Associate Feature: Power of the bike
It’s not long until the Cycling World Championships come to Scotland, and we can experience and celebrate the #PowerOfTheBike – the event’s tagline. I’m excited and proud that this extravaganza of pedal-powered sport is coming to my city in August. My youngest son is mad keen on football so I’ve bought tickets for us to watch the cycle-ball – basically football on bikes – and we will try to catch a glimpse of the road races and time trials too. If the World Championships is anything like the 2014 Commonwealth Games in Glasgow, it will be a fun, colourful, thrilling and inspiring sporting festival.
At Cycling UK, we want people to enjoy and feel inspired by the event, however we also want them to view the bike not just as a piece of elite sports equipment but as an everyday mode of transport. The power of the bike is that it is for everyone, and the vast majority of us can use it to benefit our health and fitness, to get to work or school, and for short local journeys.
Cycling UK is a partner in the event and helping to spread the power of the bike message specifically to rural communities in Orkney, Highland, Eileanan Siar, Moray, and the Scottish Borders through our Rural Connections project. We will be dispersing £225,000 of grants in these areas to enable organisations to purchase their own inclusive cycle fleets for use by local people in their communities. We know that there are unique circumstances in rural and remote communities, which require a tailored approach to ensure everyone has the opportunity to ride for everyday journeys, leisure and adventure.
Studies show that big sporting events do not create the legacy of a lasting increase in sports participation or a more active population, as hoped for by governments and organisers. I truly hope it is different this year and we see many more children and older people participating in cycling for sport, for fun or to get around.
A realistic legacy aim for the World Championships in Glasgow must be a sustained increase in people cycling as part of their normal lives. But this can only happen if national and local government across Scotland work together to prioritise invest in cycling as a mode of transport and create the conditions which make cycling a safe, easy and pleasurable option for daily journeys.
The Scottish Government has committed to spending 10% of the transport budget on active travel next year.

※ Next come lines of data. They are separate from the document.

(** * A shallow embedding of the vocabulary bot (users.py, bot.py)

    The development follows the two source modules:

    - [Py]      the Python built-ins the handlers call on [str];
    - the data  user records, the per-user [context.user_data] dictionary,
                the update, the remote API payloads, the events;
    - [M]       a state-and-exception monad over the [world] (the
                [UserManager] store, the session dictionaries, the wall
                clock and the trace of outbound effects);
    - users.py  [register_user], [update_user_activity], [increment_stat],
                [delete_user], [update_user_preference], [get_user_profile], ...
    - bot.py    the remote client functions, the flow handlers, the
                commands, [handle_message] and the story [generate_pdf]
                hands to the document library;
    - the theorems about the store, then those about the dispatcher, the
      flows, the menu, the commands and the rendered document. *)

From Stdlib Require Import ZArith Lia Ascii.
From stdpp Require Import base strings gmap list pretty.

Open Scope string_scope.
Open Scope Z_scope.

(** ** Python built-ins on [str] *)

Module Py.

(** [str.isspace] on the ASCII range: tab, line feed, vertical tab, form
    feed, carriage return, the four separators 0x1c-0x1f and the space. *)
Definition isspace (a : ascii) : bool :=
  let n := N_of_ascii a in
  ((9 <=? n) && (n <=? 13) || (28 <=? n) && (n <=? 32))%N.

Definition is_empty (s : string) : bool :=
  match s with EmptyString => true | String _ _ => false end.

Fixpoint lstrip (s : string) : string :=
  match s with
  | EmptyString => EmptyString
  | String a r => if isspace a then lstrip r else s
  end.

Fixpoint rstrip (s : string) : string :=
  match s with
  | EmptyString => EmptyString
  | String a r =>
      let r' := rstrip r in
      if isspace a && is_empty r' then EmptyString else String a r'
  end.

(** [s.strip()] *)
Definition strip (s : string) : string := rstrip (lstrip s).

(** [s.startswith(p)] *)
Definition startswith (s p : string) : bool := String.prefix p s.

(** [s.split()]: the maximal runs of non-blank characters, in order.
    [cur] is the run being read. *)
Fixpoint split_go (cur : string) (s : string) : list string :=
  match s with
  | EmptyString => if is_empty cur then [] else [cur]
  | String a r =>
      if isspace a
      then (if is_empty cur then split_go "" r else cur :: split_go "" r)
      else split_go (cur +:+ String a "") r
  end.

Definition split (s : string) : list string := split_go "" s.

(** [s.split(' ', 1)]: cut at the first space character, at most once. *)
Fixpoint split_space_1 (s : string) : list string :=
  match s with
  | EmptyString => [""]
  | String a r =>
      if Ascii.eqb a " "%char then [""; r]
      else match split_space_1 r with
           | h :: t => String a h :: t
           | [] => [String a ""]
           end
  end.

(** [str(n)] for an [int]. *)
Definition str (n : Z) : string := pretty n.

(** Truthiness of an optional string ([None] and [''] are falsy). *)
Definition truthy (o : option string) : bool :=
  match o with
  | Some s => negb (is_empty s)
  | None => false
  end.

(** [a or b] where [a] may be [None]. *)
Definition or_else (a : option string) (b : string) : string :=
  match a with
  | Some s => if is_empty s then b else s
  | None => b
  end.

(** ["\n".join(l)] *)
Fixpoint join_lines (l : list string) : string :=
  match l with
  | [] => ""
  | [x] => x
  | x :: r => x +:+ String "010"%char "" +:+ join_lines r
  end.

(** [s.replace(old, '')]: every occurrence of [old] is cut out, leftmost
    first and without overlap; [skip] counts the characters of a match
    still to drop. *)
Fixpoint remove_go (old : string) (skip : nat) (s : string) : string :=
  match s with
  | EmptyString => EmptyString
  | String a r =>
      match skip with
      | S k => remove_go old k r
      | O =>
          if String.prefix old s
          then remove_go old (String.length old - 1) r
          else String a (remove_go old 0 r)
      end
  end.

Definition remove (s old : string) : string :=
  if is_empty old then s else remove_go old 0 s.

End Py.

(** ** Data model *)

(** A record of [users.json]: the dictionary built by [register_user].
    Timestamps are the instants behind the ISO-8601 strings, in
    microseconds.  [stats] and [preferences] stay dictionaries: the code
    indexes them with run-time keys. *)
Record user := User {
  user_id : Z;
  username : option string;
  first_name : option string;
  last_name : option string;
  language : string;
  registered_at : Z;
  last_activity : Z;
  stats : gmap string Z;
  preferences : gmap string bool
}.

Definition set_language (l : string) (u : user) : user :=
  User (user_id u) (username u) (first_name u) (last_name u) l
       (registered_at u) (last_activity u) (stats u) (preferences u).

Definition set_last_activity (t : Z) (u : user) : user :=
  User (user_id u) (username u) (first_name u) (last_name u) (language u)
       (registered_at u) t (stats u) (preferences u).

Definition set_stats (s : gmap string Z) (u : user) : user :=
  User (user_id u) (username u) (first_name u) (last_name u) (language u)
       (registered_at u) (last_activity u) s (preferences u).

(** The five counters of a fresh record. *)
Definition stat_names : list string :=
  ["words_saved"; "hashtags_created"; "hashtags_deleted"; "pdfs_generated";
   "total_messages"].

Definition initial_stats : gmap string Z :=
  <["words_saved" := 0]> (<["hashtags_created" := 0]>
  (<["hashtags_deleted" := 0]> (<["pdfs_generated" := 0]>
  (<["total_messages" := 0]> ∅)))).

Definition initial_preferences : gmap string bool :=
  <["auto_save" := true]> (<["notifications" := true]> ∅).

(** The sender and text of an inbound message ([update.effective_user],
    [update.message.text]). *)
Record update := Update {
  eff_id : Z;
  eff_username : option string;
  eff_first_name : string;
  eff_last_name : option string;
  msg_text : string
}.

(** Remote payloads. *)
Record hashtag := Hashtag { h_name : string; h_description : string }.

Record message := Message {
  m_text : string;
  m_translation : option string;
  m_category : option string
}.

Record post_data := PostData {
  pd_text : string;
  pd_hashtags : list string;
  pd_user_id : string;
  pd_username : string;
  pd_timestamp : Z
}.

Record user_payload := UserPayload {
  up_user_id : string;
  up_username : option string;
  up_first_name : option string;
  up_last_name : option string;
  up_language : string;
  up_registered_at : Z;
  up_stats : gmap string Z
}.

Inductive request :=
| GetHashtags
| PostHashtag (name description : string)
| DeleteHashtag (name : string)
| GetMessages
| PostMessage (data : post_data)
| PostUser (data : user_payload).

(** What [requests] gives back: a response with its status code and decoded
    body, or one of the exceptions the client functions tell apart. *)
Inductive http_result (A : Type) :=
| Response (status_code : Z) (json : A)
| ConnectionError
| Timeout (msg : string)
| OtherException (msg : string).
Arguments Response {A}.
Arguments ConnectionError {A}.
Arguments Timeout {A}.
Arguments OtherException {A}.

(** What happens to the rendered file in [handle_import_list]. *)
Inductive doc_outcome := DocSent | OpenFails | SendFails | RemoveFails.

(** The environment of one handler run: the remote service, the PDF
    renderer and the document channel. *)
Record env := Env {
  api_get_hashtags : http_result (list hashtag);
  api_post_hashtag : string -> string -> http_result unit;
  api_delete_hashtag : string -> http_result unit;
  api_get_messages : http_result (list message);
  api_post_message : post_data -> http_result unit;
  api_post_user : user_payload -> http_result unit;
  pdf_result : list message -> string -> option string;
  doc_result : doc_outcome
}.

Definition keyboard := list (list string).

(** Outbound effects, in the order they happen. *)
Inductive event :=
| SaveUsers (snapshot : gmap string user)
| Http (r : request)
| ReplyText (to : Z) (text : string) (reply_markup : option keyboard)
| ReplyDocument (to : Z) (path filename caption : string)
| GeneratePdf (words : list message) (category_name : string)
| RemoveFile (path : string).

(** The process state: [user_manager.users], the per-user
    [context.user_data] dictionaries, the number of wall-clock readings
    taken so far and the trace. *)
Record world := World {
  users : gmap string user;
  sessions : gmap Z (gmap string bool);
  reads : nat;
  trace : list event
}.

(** The states of the conversation (spec 4.2). *)
Inductive state :=
| Idle
| AwaitingHashtagCreate
| AwaitingHashtagDelete
| AwaitingCategoryImport
| AwaitingLanguageChoice.

(** ** The monad *)

Inductive exn := KeyError (key : string).

Inductive result (A : Type) :=
| Ok (a : A)
| Raise (e : exn).
Arguments Ok {A}.
Arguments Raise {A}.

Definition M (A : Type) : Type := world -> result A * world.

Definition ret {A} (a : A) : M A := fun w => (Ok a, w).

Definition bind {A B} (m : M A) (k : A -> M B) : M B :=
  fun w => match m w with
           | (Ok a, w') => k a w'
           | (Raise e, w') => (Raise e, w')
           end.

Definition raise {A} (e : exn) : M A := fun w => (Raise e, w).

Declare Scope m_scope.
Delimit Scope m_scope with m.
Notation "x <- c1 ;; c2" := (bind c1 (fun x => c2))
  (at level 100, c1 at next level, right associativity) : m_scope.
Notation "c1 ;; c2" := (bind c1 (fun _ => c2))
  (at level 100, right associativity) : m_scope.
Open Scope m_scope.

Definition get_users : M (gmap string user) := fun w => (Ok (users w), w).

Definition put_users (us : gmap string user) : M unit :=
  fun w => (Ok tt, World us (sessions w) (reads w) (trace w)).

Definition emit (e : event) : M unit :=
  fun w => (Ok tt, World (users w) (sessions w) (reads w) (trace w ++ [e])).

Investment at this level will put Scotland in the right place to become a cycle-friendly nation but will only create a legacy if that level of spend is maintained in years to come.
Scotland needs to create a larger, more coherent network of safe cycle routes which we know from experience will enable people to shift from using a car to riding a bike. But the capital funding for this must be balanced 80:20 with resource funding for projects - like Rural Connections and Bikeability – which give people the skills, confidence and support to ride, and utilise the new cycling infrastructure in our neighbourhoods. Only 7% of the current Scottish Budget is spent on projects like these.
My fingers are crossed for many unmissable moments during the World Championships as elite athletes compete for a coveted rainbow jersey – ‘I was there’ moments. For our governments and politicians the ‘power of the bike’ mustn’t end when the final medal is won. Instead, our leaders must ‘pedal on’ and not miss this golden opportunity to leave a lasting cycling legacy which makes our nation healthy, happy, active, and low-carbon.